We just have to praise them and tell them repeatedly how big and mighty they are. Everybody likes compliment ni, hoina ra?

We hear that the Desis plan to shower Dr Saheb with gifts. No, I’m not talking about personal gifts because our Dr. Saheb doesn’t care if you wear a Zara or a Dora kya.

If we can get the Indians to give us some free electricity, then maybe we can spend more quality time with our families, watching the Desi family TV serials this winter.

Our Army Chief gets to be the “Honorary” General of the Indian Army, and vice versa. How come we can’t have something similar for our PMs as well? Wouldn’t it be cool? Our former Chief Sahebs get free golf passes at the Indian Army clubs hola and maybe our PMs will get to crash at their PM’s residence once in a while ni.

And hope the Desi border guards will stop harassing our folks at the border once they get a call from their “Honorary” PM in Kathmandu.

Dr Saheb is expected to ask the Desis for a billion-dollar loan. Maybe he should’ve visited Dhaka and asked the Bangladeshis how they managed to get a better deal from them Desis?

Talking about loans, our “Dons” seem to be loaded. Parshuram Basnet, the Khalasi-turned-Don in Biratnagar is yet to be arrested but now his bank accounts have been frozen rey.

According to our media, Basnet made like 800 million Rupees in the last five years. If we can only get our top 100 dons to kindly donate (Maoist lingo would be: voluntarily or transfer) their ill-gotten wealth, then we wouldn’t have to ask the bideshis for loans hagi?
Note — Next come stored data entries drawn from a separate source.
(* ===== verification/Mempool.v ===== *)
(** * The pending transaction pool

    Models [meow-nakamoto/src/mempool/mod.rs].  A method on [&mut self] that
    returns a [Result] is a function to the new pool: an error leaves the pool
    as it was. *)

From S2P Require Import Prelude Address VmTypes ChainTypes Validator Store.

Module MempoolError.
Inductive t :=
  | DuplicateTransaction (digest : Digest)
  | InvalidObjectDigest (address : Address) (expected found : Digest)
  | InvalidObjectVersion (address : Address) (expected found : ObjectVersion)
  | MempoolFull (capacity : nat)
  | ObjectNotFound (address : Address)
  | TransactionValidationError (e : ValidationError.t).
End MempoolError.

Definition MAX_MEMPOOL_SIZE : nat := 4096.

Record Mempool := mkMempool {
  pending : list SignedTransaction;
  seen : gset Digest;
}.

(** [Mempool::empty], [is_empty], [len]. *)
Definition mempool_empty : Mempool := mkMempool [] ∅.
Definition mempool_is_empty (mp : Mempool) : bool := bool_decide (pending mp = []).
Definition mempool_len (mp : Mempool) : nat := length (pending mp).

Section mempool.
Context `{Crypto}.

Definition signed_digest (s : SignedTransaction) : Digest := tx_digest (signed_transaction s).

(** [validate_object_ref]. *)
Definition validate_object_ref (r : ObjectRef) (store : Store) : outcome MempoolError.t () :=
  object ← ok_or (get_object store (ref_address r)) (MempoolError.ObjectNotFound (ref_address r));
  guard_err (bool_decide (obj_version object ≠ ref_version r))
    (MempoolError.InvalidObjectVersion (ref_address r) (ref_version r) (obj_version object)) ;;
  guard_err (bool_decide (object_digest object ≠ ref_digest r))
    (MempoolError.InvalidObjectDigest (ref_address r) (ref_digest r) (object_digest object)).

(** The argument loop of [validate_against_store]. *)
Fixpoint validate_inputs (args : list Input) (store : Store) : outcome MempoolError.t () :=
  match args with
  | [] => Ok ()
  | InputObject r :: args => validate_object_ref r store ;; validate_inputs args store
  | InputRaw _ :: args => validate_inputs args store
  end.

(** [validate_against_store]. *)
Definition validate_against_store (t : Transaction) (store : Store) : outcome MempoolError.t () :=
  validate_object_ref (tx_gas_coin t) store ;;
  match tx_type t with
  | MeowCall call => validate_inputs (call_arguments call) store
  | MeowModulePublish _ => Ok ()
  end.

(** [Mempool::submit]. *)
Definition submit (mp : Mempool) (s : SignedTransaction) (store : Store)
  : outcome MempoolError.t Mempool :=
  map_err MempoolError.TransactionValidationError (validate_signed_transaction s) ;;
  let digest := signed_digest s in
  guard_err (bool_decide (digest ∈ seen mp)) (MempoolError.DuplicateTransaction digest) ;;
  guard_err (bool_decide (MAX_MEMPOOL_SIZE ≤ length (pending mp)))
    (MempoolError.MempoolFull MAX_MEMPOOL_SIZE) ;;
  validate_against_store (signed_transaction s) store ;;
  Ok (mkMempool (pending mp ++ [s]) ({[digest]} ∪ seen mp)).

(** The loop of [retain_valid]: [valid] and [valid_seen]. *)
Fixpoint retain_loop (store : Store) (todo valid : list SignedTransaction)
    (valid_seen : gset Digest) : Mempool :=
  match todo with
  | [] => mkMempool valid valid_seen
  | s :: todo =>
      if is_ok (validate_against_store (signed_transaction s) store)
      then retain_loop store todo (valid ++ [s]) ({[signed_digest s]} ∪ valid_seen)
      else retain_loop store todo valid valid_seen
  end.

(** [Mempool::retain_valid]. *)
Definition retain_valid (mp : Mempool) (store : Store) : Mempool :=
  retain_loop store (pending mp) [] ∅.

(** [Mempool::drain_batch]. *)
Definition drain_batch (mp : Mempool) (limit : nat) : list SignedTransaction * Mempool :=
  let count := Nat.min limit (length (pending mp)) in
  let batch := take count (pending mp) in
  (batch, mkMempool (drop count (pending mp))
            (foldl (λ sn s, sn ∖ {[signed_digest s]}) (seen mp) batch)).

(** ** The invariant *)
Definition digests (l : list SignedTransaction) : list Digest := signed_digest <$> l.

Record wf_mempool (mp : Mempool) : Prop := {
  wf_seen : seen mp = list_to_set (digests (pending mp));
  wf_nodup : NoDup (digests (pending mp));
  wf_capacity : length (pending mp) ≤ MAX_MEMPOOL_SIZE;
  wf_signed : Forall (λ s, validate_signed_transaction s = Ok ()) (pending mp);
}.

(** Every object the transaction refers to is in the store as referred to. *)
Definition ref_current (store : Store) (r : ObjectRef) : Prop :=
  ∃ o, get_object store (ref_address r) = Some o ∧ obj_version o = ref_version r ∧
    object_digest o = ref_digest r.
Definition tx_refs (t : Transaction) : list ObjectRef :=
  tx_gas_coin t ::
  match tx_type t with
  | MeowCall c => omap (λ arg, match arg with InputObject r => Some r | InputRaw _ => None end)
                    (call_arguments c)
  | MeowModulePublish _ => []
  end.
Definition current (store : Store) (t : Transaction) : Prop :=
  Forall (ref_current store) (tx_refs t).

Lemma validate_object_ref_Ok r store u :
  validate_object_ref r store = Ok u ↔ ref_current store r.
Proof.
  unfold validate_object_ref, ref_current. destruct (get_object store (ref_address r)) as [o|]; simpl.
  - unfold guard_err. destruct u. split.
    + intros Hv. repeat case_bool_decide; simplify_eq/=. eauto.
    + intros (o' & ? & Hv & Hd). simplify_eq. by repeat case_bool_decide.
  - naive_solver.
Qed.

Lemma validate_inputs_Ok args store u :
  validate_inputs args store = Ok u ↔
  Forall (ref_current store)
    (omap (λ arg, match arg with InputObject r => Some r | InputRaw _ => None end) args).
Proof.
  induction args as [|[r|bs] args IH]; simpl; [by destruct u| |done].
  rewrite list.Forall_cons, <-IH, <-(validate_object_ref_Ok _ _ ()). split.
  - intros ([] & Hr & Hv)%bind_Ok. done.
  - by intros [-> ->].
Qed.

Lemma validate_against_store_Ok t store u :
  validate_against_store t store = Ok u ↔ current store t.
Proof.
  unfold validate_against_store, current, tx_refs.
  rewrite list.Forall_cons, <-(validate_object_ref_Ok _ _ ()). split.
  - intros ([] & Hr & Hv)%bind_Ok. split; [done|].
    destruct (tx_type t); [by apply validate_inputs_Ok in Hv|constructor].
  - intros [-> Ha]. simpl. destruct (tx_type t); [by apply validate_inputs_Ok|by destruct u].
Qed.

Global Instance ref_current_dec store r : Decision (ref_current store r).
Proof.
  destruct (validate_object_ref r store) eqn:Hv;
    [left; by eapply validate_object_ref_Ok|right; rewrite <-(validate_object_ref_Ok _ _ ()); congruence..].
Defined.
Global Instance current_dec store t : Decision (current store t).
Proof. unfold current. apply _. Defined.

Lemma validate_against_store_is_ok t store :
  is_ok (validate_against_store t store) = bool_decide (current store t).
Proof.
  case_bool_decide as Hc.
  - by rewrite (proj2 (validate_against_store_Ok t store ())).
  - destruct (validate_against_store t store) as [u| | |] eqn:Hv; try done.
    destruct Hc. by eapply validate_against_store_Ok.
Qed.

(** ** What each operation does *)
Lemma retain_loop_spec store todo valid vs :
  vs = list_to_set (digests valid) →
  retain_loop store todo valid vs =
  let l := valid ++ filter (λ s, current store (signed_transaction s)) todo in
  mkMempool l (list_to_set (digests l)).
Proof.
  revert valid vs. induction todo as [|s todo IH]; intros valid vs ->; simpl.
  { by rewrite app_nil_r. }
  rewrite validate_against_store_is_ok.
  destruct (decide (current store (signed_transaction s))) as [Hc|Hc].
  - rewrite bool_decide_true by done. rewrite IH.
    + rewrite filter_cons_True by done. simpl. by rewrite <-app_assoc.
    + unfold digests. rewrite fmap_app, list_to_set_app_L, (comm_L (∪)). simpl.
      by rewrite (right_id_L ∅ (∪)).
  - rewrite bool_decide_false by done. rewrite IH by done. by rewrite filter_cons_False by done.
Qed.

Lemma retain_valid_spec mp store :
  retain_valid mp store =
  let l := filter (λ s, current store (signed_transaction s)) (pending mp) in
  mkMempool l (list_to_set (digests l)).
Proof. unfold retain_valid. by rewrite retain_loop_spec. Qed.

Lemma remove_digests_spec (l : list SignedTransaction) (sn : gset Digest) :
  foldl (λ sn s, sn ∖ {[signed_digest s]}) sn l = sn ∖ list_to_set (digests l).
Proof.
  revert sn. induction l as [|s l IH]; intros sn; simpl; [set_solver|].
  rewrite IH. set_solver.
Qed.

Lemma submit_Ok mp s store mp' :
  submit mp s store = Ok mp' ↔
  validate_signed_transaction s = Ok () ∧ signed_digest s ∉ seen mp ∧
  length (pending mp) < MAX_MEMPOOL_SIZE ∧ current store (signed_transaction s) ∧
  mp' = mkMempool (pending mp ++ [s]) ({[signed_digest s]} ∪ seen mp).
Proof.
  unfold submit. split.
  - intros Hs. apply bind_Ok in Hs as ([] & Hv%map_err_Ok & Hs).
    apply bind_Ok in Hs as (? & Hd%guard_err_Ok%bool_decide_eq_false & Hs).
    apply bind_Ok in Hs as (? & Hf%guard_err_Ok%bool_decide_eq_false & Hs).
    apply bind_Ok in Hs as (? & Hc%validate_against_store_Ok & Hs). simplify_eq.
    split_and!; [done..|lia|done|done].
  - intros (Hv & Hd & Hf & Hc & ->). rewrite Hv. simpl.
    rewrite (bool_decide_false (_ ∈ _)) by done. simpl.
    rewrite bool_decide_false by lia. simpl.
    by rewrite (proj2 (validate_against_store_Ok _ _ ())).
Qed.

Lemma submit_wf mp s store mp' : wf_mempool mp → submit mp s store = Ok mp' → wf_mempool mp'.
Proof.
  intros [Hs Hn Hc Hv] (Hsig & Hd & Hf & _ & ->)%submit_Ok. rewrite Hs in Hd.
  rewrite elem_of_list_to_set in Hd. split; simpl.
  - rewrite Hs. unfold digests. rewrite fmap_app, list_to_set_app_L. simpl.
    by rewrite (right_id_L ∅ (∪)), (comm_L (∪)).
  - unfold digests. rewrite fmap_app. apply list.NoDup_app. split_and!; [done| |apply NoDup_singleton].
    intros d Hd' ->%list_elem_of_singleton. done.
  - rewrite length_app. simpl. lia.
  - apply Forall_app. split; [done|]. by constructor.
Qed.

Lemma retain_valid_wf mp store : wf_mempool mp → wf_mempool (retain_valid mp store).
Proof.
  intros [Hs Hn Hc Hv]. rewrite retain_valid_spec. split; simpl; [done| | |].
  - eapply sublist_NoDup; [exact Hn|]. apply fmap_sublist, sublist_filter.
  - etrans; [|exact Hc]. apply length_filter.
  - rewrite list.Forall_forall in *. intros x [_ Hx]%list_elem_of_filter. by apply Hv.
Qed.

Lemma drain_batch_wf mp limit : wf_mempool mp → wf_mempool (snd (drain_batch mp limit)).
Proof.
  intros [Hs Hn Hc Hv]. unfold drain_batch. simpl. set (n := Nat.min _ _).
  rewrite remove_digests_spec. split; simpl.
  - rewrite Hs. rewrite <-(take_drop n (pending mp)) at 1. rewrite <-(take_drop n (pending mp)) in Hn.
    unfold digests in *. rewrite fmap_app, list_to_set_app_L in *.
    apply list.NoDup_app in Hn as (_ & Hdisj & _). apply set_eq. intros d.
    rewrite elem_of_difference, elem_of_union, !elem_of_list_to_set. specialize (Hdisj d). tauto.
  - rewrite <-(take_drop n (pending mp)) in Hn. unfold digests in *. rewrite fmap_app in Hn.
    by apply list.NoDup_app in Hn as (_ & _ & ?).
  - rewrite length_drop. lia.
  - by apply Forall_drop.
Qed.

(** ** Every reachable pool *)
Inductive mempool_step : Mempool → Mempool → Prop :=
  | step_submit mp s store mp' : submit mp s store = Ok mp' → mempool_step mp mp'
  | step_retain mp store : mempool_step mp (retain_valid mp store)
  | step_drain mp limit : mempool_step mp (snd (drain_batch mp limit)).

Lemma mempool_reachable_wf mp : rtc mempool_step mempool_empty mp → wf_mempool mp.
Proof.
  intros Hr. assert (He : wf_mempool mempool_empty).
  { split; [done|constructor|simpl; unfold MAX_MEMPOOL_SIZE; lia|constructor]. }
  revert He. induction Hr as [|mp1 mp2 mp3 Hstep _ IH]; [done|]. intros Hwf. apply IH.
  destruct Hstep; eauto using submit_wf, retain_valid_wf, drain_batch_wf.
Qed.

(** ** Runs of a pool, with what happens on the way *)
Inductive pool_event :=
  | Submitted (s : SignedTransaction) (store : Store)
  | Retained (store : Store)
  | Drained (limit : nat) (batch : list SignedTransaction).

Inductive pool_run : Mempool → list pool_event → Mempool → Prop :=
  | run_nil mp : pool_run mp [] mp
  | run_submit mp s store mp1 evs mp2 :
      submit mp s store = Ok mp1 → pool_run mp1 evs mp2 →
      pool_run mp (Submitted s store :: evs) mp2
  | run_retain mp store evs mp2 :
      pool_run (retain_valid mp store) evs mp2 → pool_run mp (Retained store :: evs) mp2
  | run_drain mp limit batch mp1 evs mp2 :
      drain_batch mp limit = (batch, mp1) → pool_run mp1 evs mp2 →
      pool_run mp (Drained limit batch :: evs) mp2.

(** The room in the batches of a run. *)
Definition drain_room (evs : list pool_event) : nat :=
  sum_list_with (λ e, match e with Drained limit _ => limit | _ => 0 end) evs.

(** A filter moves what it keeps to the front. *)
Lemma filter_lookup_front (P : SignedTransaction → Prop) `{∀ s, Decision (P s)} (l : list _) i s :
  l !! i = Some s → P s → ∃ j, j ≤ i ∧ filter P l !! j = Some s.
Proof.
  revert i. induction l as [|x l IH]; intros [|i] Hi HP; simplify_eq/=.
  - exists 0. split; [lia|]. by rewrite filter_cons_True.
  - destruct (IH i Hi HP) as (j & Hj & Hs). destruct (decide (P x)).
    + exists (S j). rewrite filter_cons_True by done. split; [lia|done].
    + exists j. rewrite filter_cons_False by done. split; [lia|done].
Qed.

(** A pending transaction advances with every batch. *)
Lemma pool_run_advances mp evs mp' i s :
  pool_run mp evs mp' → pending mp !! i = Some s → i < drain_room evs →
  (∃ limit batch, Drained limit batch ∈ evs ∧ s ∈ batch) ∨
  (∃ store, Retained store ∈ evs ∧ ¬ current store (signed_transaction s)).
Proof.
  intros Hrun. revert i. unfold drain_room.
  induction Hrun as [mp|mp s' store mp1 evs mp2 Hs _ IH|mp store evs mp2 _ IH|
    mp limit batch mp1 evs mp2 Hd _ IH]; intros i Hi Hlt; cbn [sum_list_with] in Hlt; [lia|..].
  - apply submit_Ok in Hs as (_ & _ & _ & _ & ->). simpl in IH.
    destruct (IH i) as [(l & b & ? & ?)|(st & ? & ?)]; [by apply lookup_app_l_Some|done|left|right].
    + exists l, b. split; [by right|done].
    + exists st. split; [by right|done].
  - destruct (decide (current store (signed_transaction s))) as [Hc|Hn];
      [|right; exists store; split; [by left|done]].
    destruct (filter_lookup_front (λ s, current store (signed_transaction s)) _ _ _ Hi Hc) as (j & Hj & Hs).
    rewrite retain_valid_spec in IH. simpl in IH.
    destruct (IH j Hs) as [(l & b & ? & ?)|(st & ? & ?)]; [simpl in *; lia|left|right].
    + exists l, b. split; [by right|done].
    + exists st. split; [by right|done].
  - unfold drain_batch in Hd. simplify_eq/=. pose proof (lookup_lt_Some _ _ _ Hi) as Hlen.
    destruct (decide (i < limit)) as [Hil|Hge].
    + left. eexists _, _. split; [by left|]. apply list_elem_of_lookup. exists i.
      rewrite lookup_take_lt by lia. done.
    + destruct (IH (i - limit)) as [(l & b & ? & ?)|(st & ? & ?)]; [|lia|left|right].
      * rewrite lookup_drop, Nat.min_l by lia. by replace (limit + (i - limit)) with i by lia.
      * exists l, b. split; [by right|done].
      * exists st. split; [by right|done].
Qed.
End mempool.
Basnet owns ek karod ko gaadi, dui karod ko ghar and even gifted his supporters 200 motorbikes rey. I think our journalists have confused him with Rajnikanth. Rajnikanth has fans. Basnet has his hoodlums ni.

Every year, we import like Rs 750 million ko Chinese apples from Khasa while our farmers in Jumla are dumping theirs because they can’t afford the helicopter charter flights to sell their stuff in the Valley ni.

Maybe Basnet can turn his life around like our CA member, Baban Dai. He can buy us all a bag of Chinese apples and he will still have 50 million Rupees left in the bank.

Then what? Well, he’s already a “yuva neta” and now it’s about tyam he moved into the big leagues and followed the footsteps of many great dons who have managed to cross over to the great game of politics.